Zonglun Li, Hanqing Zhao, and Xue Liu

Abstract This report introduces a new framework aimed at preventing key-leakage hacking events in blockchain systems. These events have emerged as a significant concern in recent years, leading to substantial financial losses and undermining trust in blockchain technologies. The proposed framework is distinguished by its provision to allow users to freely allocate assets, choose their security level by adjusting a trust threshold, and significantly economize on gas expenses compared to other trading frameworks for safety-critical environments. By addressing these aspects, the framework ameliorates both the security and efficiency of transactions on the blockchain, thereby fostering enhanced stability and reliability of blockchain systems. This report provides a comprehensive analysis of the proposed framework, demonstrating its effectiveness and efficiency through empirical evaluation.

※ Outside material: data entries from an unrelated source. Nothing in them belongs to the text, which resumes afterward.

Lemma check_sender_views check vs : Forall view_ok vs ->
  check_sender check (xfer_of <$> vs) =
    match first_sender vs with Some a => check a | None => Ok false end.
Proof.
  unfold first_sender. induction 1 as [|v vs W _ IH]; [done|]. rewrite fmap_cons.
  cbn [check_sender List.find]. rewrite xfer_getAmount by done. cbn [mbind res_bind].
  destruct (v_amount v <? 0); [|done]. by rewrite xfer_getAddress by done.
Qed.

Lemma existsb_negb {A} (f g : A -> bool) l :
  (forall x, g x = negb (f x)) -> existsb g l = negb (forallb f l).
Proof.
  intros E. induction l as [|x l IH]; [done|]. cbn [existsb forallb].
  by rewrite IH, E, negb_andb.
Qed.

Context (oper : Z) (vs : list tview) (nonce : bytes) (sig : Signature) (msg : bytes).
Context (Hv : Forall view_ok vs) (Hs : sig_wf sig) (Hn : kMIN_NONCE_SIZE <= zlen nonce).
Context (Ho : 0 <= oper < eOpType.NumOperations).
Context (Hl : zlen (t2_body oper vs nonce ++ s_canonical sig) < 2 ^ 63).

(** The proposal, and the signature without its last byte. *)
#[local] Abbreviation prop := (mkOracle (t2_body oper vs nonce ++ s_canonical sig) msg).
Definition cut (s : Signature) : Signature := mkSignature (removelast (s_canonical s)).
#[local] Abbreviation cut_tx := (t2_built oper vs nonce (cut sig) false).

Lemma cut_tx_eq : mkT2 (take (Z.to_nat (zlen (t2_body oper vs nonce ++ s_canonical sig) - 1))
    (t2_body oper vs nonce ++ s_canonical sig)) false (zlen (xfers_canonical vs)) (zlen nonce) = cut_tx.
Proof.
  unfold t2_built, cut. cbn [s_canonical]. f_equal.
  rewrite <- (removelast_app _ (l' := s_canonical sig)).
  - rewrite removelast_firstn_len. f_equal. unfold zlen. lia.
  - apply sig_wf_parts in Hs as (t & raw & -> & _). done.
Qed.

Lemma read_tx_run : read_tx prop = Ok cut_tx.
Proof.
  unfold read_tx, Str2Bin. cbn [raw_data_].
  pose proof (t2_QuickCreate_run oper vs nonce sig Hs Hn Ho [] []) as E.
  rewrite !app_nil_r in E. cbn [app] in E. rewrite zlen_nil in E. rewrite E by done.
  cbn [fst]. by rewrite cut_tx_eq.
Qed.

Lemma cut_bound : zlen (t2_body oper vs nonce ++ s_canonical (cut sig)) < 2 ^ 63.
Proof.
  revert Hl. rewrite !zlen_app. cbn [cut s_canonical]. rewrite removelast_firstn_len.
  unfold zlen. rewrite length_take. lia.
Qed.

Lemma dcash_isSound_run :
  dcash_isSound prop = (if no_delay vs then mret true
                        else refuse "Dcash transactions may not have a delay.") prop.
Proof.
  unfold dcash_isSound. rewrite bind_get, bind_lift, read_tx_run, bind_lift, built_getTransfers
    by (done || apply cut_bound).
  rewrite bind_lift, bad_delay_views by done. unfold no_delay.
  rewrite (existsb_negb (fun v => v_delay v =? 0)) by done. by destruct (forallb _ vs).
Qed.

Lemma dnero_isSound_run :
  dnero_isSound prop = (if all_delayed vs then mret true
                        else refuse "Dnero transactions must have a delay.") prop.
Proof.
  unfold dnero_isSound. rewrite bind_get, bind_lift, read_tx_run, bind_lift, built_getTransfers
    by (done || apply cut_bound).
  rewrite bind_lift, bad_delay_views by done. unfold all_delayed.
  rewrite (existsb_negb (fun v => 1 <=? v_delay v)) by (intros; lia). by destruct (forallb _ vs).
Qed.

(** The verdict on the first sender: an exception of [refuses] escapes. *)
Definition verdict (refuses : Address -> res bool) : res bool :=
  match first_sender vs with
  | Some a => no ← refuses a; Ok (negb no)
  | None => Ok true
  end.

(** What is left of [isValid] once the proposal is sound. *)
Lemma sender_check_run refuses error st c :
  bc_getHighestChainState c = Ok st ->
  fst ((o ← get;
        tx ← lift (read_tx o);
        last_state ← lift (bc_getHighestChainState c);
        xfers ← lift (t2_getTransfers tx);
        no ← lift (check_sender (refuses last_state) xfers);
        if (no : bool) then refuse error else mret true) prop)
    = verdict (refuses st).
Proof.
  intros Hst. rewrite bind_get, bind_lift, read_tx_run, bind_lift, Hst, bind_lift, built_getTransfers
    by (done || apply cut_bound).
  rewrite bind_lift, check_sender_views by done. unfold verdict.
  destruct (first_sender vs) as [a|]; [|done]. by destruct (refuses st a) as [[]|e| |].
Qed.

Lemma dcash_isValid_run c st : bc_getHighestChainState c = Ok st ->
  fst (dcash_isValid c prop) = if no_delay vs then verdict (dcash_refuses st) else Ok false.
Proof.
  intros Hst. unfold dcash_isValid, mbind at 1, M_bind at 1. rewrite dcash_isSound_run.
  destruct (no_delay vs); [by apply sender_check_run | done].
Qed.

Lemma dnero_isValid_run c st : bc_getHighestChainState c = Ok st ->
  fst (dnero_isValid c prop) = if all_delayed vs then verdict (dnero_refuses st) else Ok false.
Proof.
  intros Hst. unfold dnero_isValid, mbind at 1, M_bind at 1. rewrite dnero_isSound_run.
  destruct (all_delayed vs); [by apply sender_check_run | done].
Qed.

(** A valid proposal is its own transaction, less the last byte. *)
Lemma tx_getTransactions_run shard valid c :
  valid c prop = (Ok true, prop) ->
  tx_getTransactions shard valid c prop = (Ok [(shard, [cut_tx])], prop).
Proof.
  intros E. unfold tx_getTransactions. rewrite (bind_ok _ _ _ _ _ E). cbn [negb].
  by rewrite bind_get, bind_lift, read_tx_run.
Qed.

(** Reading the signature of what is left runs past the end. *)
Lemma cut_getSignature :
  SignatureOps.size sig =
    (if oper =? eOpType.Exchange then kWALLET_SIG_BUF_SIZE else kNODE_SIG_BUF_SIZE) ->
  t2_getSignature cut_tx = UB.
Proof.
  intros Hz. unfold t2_getSignature. rewrite built_getOperation by apply cut_bound.
  cbn [mbind res_bind t2_built t2_canonical t2_xfer_size t2_nonce_size].
  pose proof (built_bounds oper vs nonce sig Hl) as (? & ? & ? & ?).
  assert (zlen (t2_body oper vs nonce ++ s_canonical (cut sig)) =
          17 + zlen (xfers_canonical vs) + zlen nonce + (zlen (s_canonical sig) - 1)) as L.
  { rewrite zlen_app, t2_body_length. cbn [cut s_canonical]. rewrite removelast_firstn_len.
    apply sig_wf_parts in Hs as (t & raw & -> & _). unfold zlen. rewrite length_take.
    cbn [length]. lia. }
  unfold SignatureOps.size in Hz. unfold vec_range. rewrite L, Hz.
  rewrite u64_id by (unfold_sizes; unfold in_u64; lia).
  destruct (oper =? _); unfold_sizes; rewrite (proj2 (Z.leb_gt _ (_ + _ + _ + (_ - 1)))) by lia;
    by rewrite andb_false_r.
Qed.

Lemma cut_tx_isSound keys a k :
  sound_content oper vs a -> getKey keys a = Ok k ->
  SignatureOps.size sig =
    (if oper =? eOpType.Exchange then kWALLET_SIG_BUF_SIZE else kNODE_SIG_BUF_SIZE) ->
  t2_isSound cut_tx keys = UB.
Proof.
  intros (W & F & Hh & Ht & Hz & Hi) Hk Hsz. unfold t2_isSound.
  rewrite cut_getSignature, built_getOperation, built_getTransfers, built_getMessageDigest
    by (done || apply cut_bound).
  cbn [t2_built t2_is_sound mbind res_bind]. unfold scan_start.
  rewrite (scan_complete a) by done. cbn [mbind res_bind sn_total sn_sender].
  rewrite Hh, Hz, Hk. cbn [mbind res_bind]. unfold isINN.
  destruct (decide (oper = eOpType.Exchange)) as [->|N]; [done|].
  rewrite Hi by done. by rewrite !andb_false_r.
Qed.
End proposal.

(** ** Signing a proposal *)
Section proposal_sign.
Context `{CryptoLaws}.

Lemma copy_transfers vs : Forall view_ok vs ->
  map_res (fun t => fst (TransferOps.from_buffer (mkIB (TransferOps.getCanonical t) 0)))
    (xfer_of <$> vs) = Ok (xfer_of <$> vs).
Proof.
  induction 1 as [|v vs W _ IH]; [done|]. rewrite fmap_cons. cbn [map_res].
  pose proof (xfer_size_bounds v W) as [_ B]. unfold TransferOps.Size, TransferOps.MaxSize in B.
  pose proof (parses_transfer v W [] []) as E. rewrite app_nil_r in E. cbn [app] in E.
  rewrite zlen_nil in E. unfold TransferOps.getCanonical in *.
  rewrite E by (unfold_sizes; lia). cbn [fst mbind res_bind]. by rewrite IH.
Qed.
(* ===== verification/AuditRuns.v ===== *)
(** * Whole runs of the verifier

    What a run of verifier.cpp over a directory has read and booked when it
    leaves no warning: the items of a file are read one after the other up to its
    end, and the two chain states are what the transfers of all transactions
    add up to. *)

From Stdlib Require Import ZArith Lia String.
From stdpp Require Import base list numbers.
From S2P Require Import Prelude OrdMap Converters Keys Buffers Transfer ChainState Summary.
From S2P Require Import Validation KeyRing Context DevvUri Transactions Blocks Blockchain Oracles Pool.
From S2P Require Import JsonTree JsonPrint Files Auditors.

#[local] Open Scope Z_scope.

(** ** What is in the files *)
Section contents.
Context `{Crypto} `{FileSystem} (keys : KeyRing).

(** Items that follow each other up to [size]. *)
Inductive reads {A} (one : InputBuffer -> A -> InputBuffer -> Prop) (size : Z) : InputBuffer -> list A -> Prop :=
| reads_end b : size <= offset_ b -> reads one size b []
| reads_item b a b' l : offset_ b < size -> one b a b' -> reads one size b' l -> reads one size b (a :: l).

Definition block_at (mode : eAppMode) (b : InputBuffer) (one_block : FinalBlock) (b' : InputBuffer) : Prop :=
  exists prior, fb_from_buffer_mode prior keys mode b = (Ok one_block, b').

Definition tx_at (b : InputBuffer) (tx : Tier2Transaction) (b' : InputBuffer) : Prop :=
  t2_Create keys true b = (Ok tx, b').

(** A file of blocks, or of transactions. *)
Definition file_holds (now : Z) (mode : eAppMode) (raw : bytes) (bs : list FinalBlock)
    (txs : list Tier2Transaction) : Prop :=
  raw <> [] /\
  ((IsBlockData now raw = Ok true /\ reads (block_at mode) (zlen raw) (mkIB raw 0) bs /\ txs = []) \/
   (IsBlockData now raw = Ok false /\ IsTxData raw = Ok true /\
    reads tx_at (zlen raw) (mkIB raw 0) txs /\ bs = [])).

Inductive files_hold (s : fs_state) (now : Z) (mode : eAppMode)
    : list bytes -> list FinalBlock -> list Tier2Transaction -> Prop :=
| holds_none : files_hold s now mode [] [] []
| holds_file name names raw bs txs bs' txs' : fs_content s name = Some raw -> file_holds now mode raw bs txs ->
    files_hold s now mode names bs' txs' -> files_hold s now mode (name :: names) (bs ++ bs') (txs ++ txs').
End contents.
Lemma while_full pass rest fuel g : generate_count o <= g_counter g ->
  while_loop o pass rest fuel g = (Ok tt, g).
Proof.
  intros F. destruct fuel; cbn [while_loop]; rewrite (bind_ok _ _ _ _ _ (run_full g));
    by rewrite (proj2 (Z.leb_le _ _)).
Qed.

Lemma runs_while pass rest l1 l2 : runs pass l1 -> runs rest l2 -> l1 <> [] ->
  forall fuel g, gen_ok g -> 1 <= g_counter g -> generate_count o - g_counter g <= Z.of_nat fuel ->
  exists g', while_loop o pass rest fuel g = (Ok tt, g') /\ g_counter g' = generate_count o /\
    emits (take (Z.to_nat (generate_count o - g_counter g)) (repeated fuel (l1 ++ l2))) g g'.
Proof.
  intros R1 R2 Hne. assert (0 < zlen l1) as L1.
  { destruct l1 as [|x l1]; [done|]. rewrite zlen_cons. pose proof (zlen_nonneg l1). lia. }
  pose proof (zlen_nonneg l2) as L2.
  induction fuel as [|fuel IH]; intros g G Hg Hf; pose proof G as ((_ & Hc) & _);
    (destruct (decide (g_counter g = generate_count o)) as [F|F];
      [rewrite while_full by lia; exists g; rewrite F, Z.sub_diag, take_0;
       split; [done|]; split; [done | apply emits_nil]|]); [lia|].
  cbn [while_loop]. rewrite (bind_ok _ _ _ _ _ (run_full g)), (proj2 (Z.leb_gt _ _)) by lia.
  (* a whole turn, then the loop *)
  assert (runs (pass;; f ← full o; if (f : bool) then mret tt else rest) (l1 ++ l2)) as R by by apply runs_seq.
  destruct (R g G ltac:(lia)) as (g1 & E1 & G1 & M1).
  assert ((pass;; f ← full o; if (f : bool) then mret tt else rest;; while_loop o pass rest fuel) g =
          while_loop o pass rest fuel g1) as ->.
  { revert E1. unfold mbind at 1 3, M_bind at 1 3. destruct (pass g) as [[[]|e| |] g0]; try done.
    rewrite !(bind_ok _ _ _ _ _ (run_full g0)).
    destruct (generate_count o <=? g_counter g0) eqn:F0; bool_to_prop.
    - intros [= <-]. by rewrite while_full.
    - intros E1. by rewrite (bind_ok _ _ _ _ _ E1). }
  cbn [repeated]. rewrite take_app.
  assert (g_counter g < generate_count o) as Hlt by lia.
  destruct (emits_full _ _ _ Hlt M1) as [(F1 & N1)|(F1 & N1 & T1)]; unfold zlen in N1.
  - rewrite while_full by lia. exists g1. split; [done|]. split; [done|].
    replace (_ - length (l1 ++ l2))%nat with 0%nat by lia. by rewrite app_nil_r.
  - unfold zlen in *. rewrite length_app in N1.
    destruct (IH g1 G1 ltac:(lia) ltac:(lia)) as (g2 & E2 & C2 & M2). exists g2.
    split; [done|]. split; [done|]. apply (emits_app _ _ _ g1); [done|]. rewrite length_app.
    by replace (_ - _)%nat with (Z.to_nat (generate_count o - g_counter g1)) by lia.
Qed.
End emission.

(** ** The transactions of the programs *)
Section transactions.
Context `{CryptoLaws} (keys : KeyRing) (clock rand : nat -> Z) (o : Options).

Definition wallet_ready (a : Address) : Prop :=
  addr_wf a /\ exists k, om_find a (key_map_ keys) = Some k /\ is_node_key k = false.

(** A key ring with the INN's keys and a key for every wallet. *)
Definition ring_ready (inn : Address) : Prop :=
  getInnAddr keys = Ok inn /\ addr_wf inn /\
  (exists k, getKey keys inn = Ok k /\ is_node_key k = true) /\
  Forall wallet_ready (wallet_list_ keys) /\ zlen (wallet_list_ keys) < 2 ^ 31.

Definition wallet_at (i : Z) : Address := nth (Z.to_nat i) (wallet_list_ keys) AddressOps.default.

Definition pay_views (a b : Address) (amount : Z) : list tview :=
  [mkView a 0 (- amount) 0; mkView b 0 amount 0].

Definition move_job (amount i j : Z) : job :=
  mkJob eOpType.Exchange (pay_views (wallet_at i) (wallet_at j) amount).

Definition back_job (inn : Address) (x i : Z) : job :=
  mkJob eOpType.Exchange (pay_views (wallet_at i) inn ((x - 1) * tx_amount o)).

Definition fund_job (inn : Address) (x : Z) : job :=
  mkJob eOpType.Create
    (mkView inn 0 (- (x * (x - 1) * tx_amount o)) 0
     :: ((fun i => mkView (wallet_at i) 0 ((x - 1) * tx_amount o) 0) <$> indices 0 x)).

Deep Unsupervised Anomaly Detection in High-Frequency Markets

Cédric Poutré, Didier Chételat, and Manuel Morales

Abstract Inspired by recent advances in the deep learning literature, this article introduces a novel hybrid anomaly detection framework specifically designed for limit order book (LOB) data. A modified Transformer autoencoder architecture is proposed to learn rich temporal LOB subsequence representations, which eases the separability of normal and fraudulent time series. A dissimilarity function is then learned in the representation space to characterize normal LOB behavior, enabling the detection of any anomalous subsequences out-of-sample. We also develop a complete trade–based manipulation simulation methodology able to generate a variety of scenarios derived from actual trade–based fraud cases. The complete framework is tested on LOB data of five NASDAQ stocks in which we randomly insert synthetic quote stuffing, layering, and pump-and-dump manipulations. We show that the proposed asset-independent approach achieves new state-of-the-art fraud detection performance, without requiring any prior knowledge of manipulation patterns.

Keywords: Limit order book; Time series anomaly detection; Deep learning; Trade–based manipulation; Dissimilarity model; Unsupervised learning.


Deep Semi-Supervised Anomaly Detection for Finding Fraud in the Futures Market

Timothy DeLise

Abstract Modern financial electronic exchanges are an exciting and fast-paced marketplace where billions of dollars change hands every day. They are also rife with manipulation and fraud. Detecting such activity is a major undertaking, which has historically been a job reserved exclusively for humans. Recently, more research and resources have been focused on automating these processes via machine learning and artificial intelligence. Fraud detection is overwhelmingly associated with the greater field of anomaly detection, which is usually performed via unsupervised learning techniques because of the lack of labeled data needed for supervised learning. However, a small quantity of labeled data does often exist. This research article aims to evaluate the efficacy of a deep semi-supervised anomaly detection technique, called Deep SAD, for detecting fraud in high-frequency financial data. We use exclusive proprietary limit order book data from the TMX exchange in Montréal, with a small set of true labeled instances of fraud, to evaluate Deep SAD against its unsupervised predecessor. We show that incorporating a small amount of labeled data into an unsupervised anomaly detection framework can greatly improve its accuracy.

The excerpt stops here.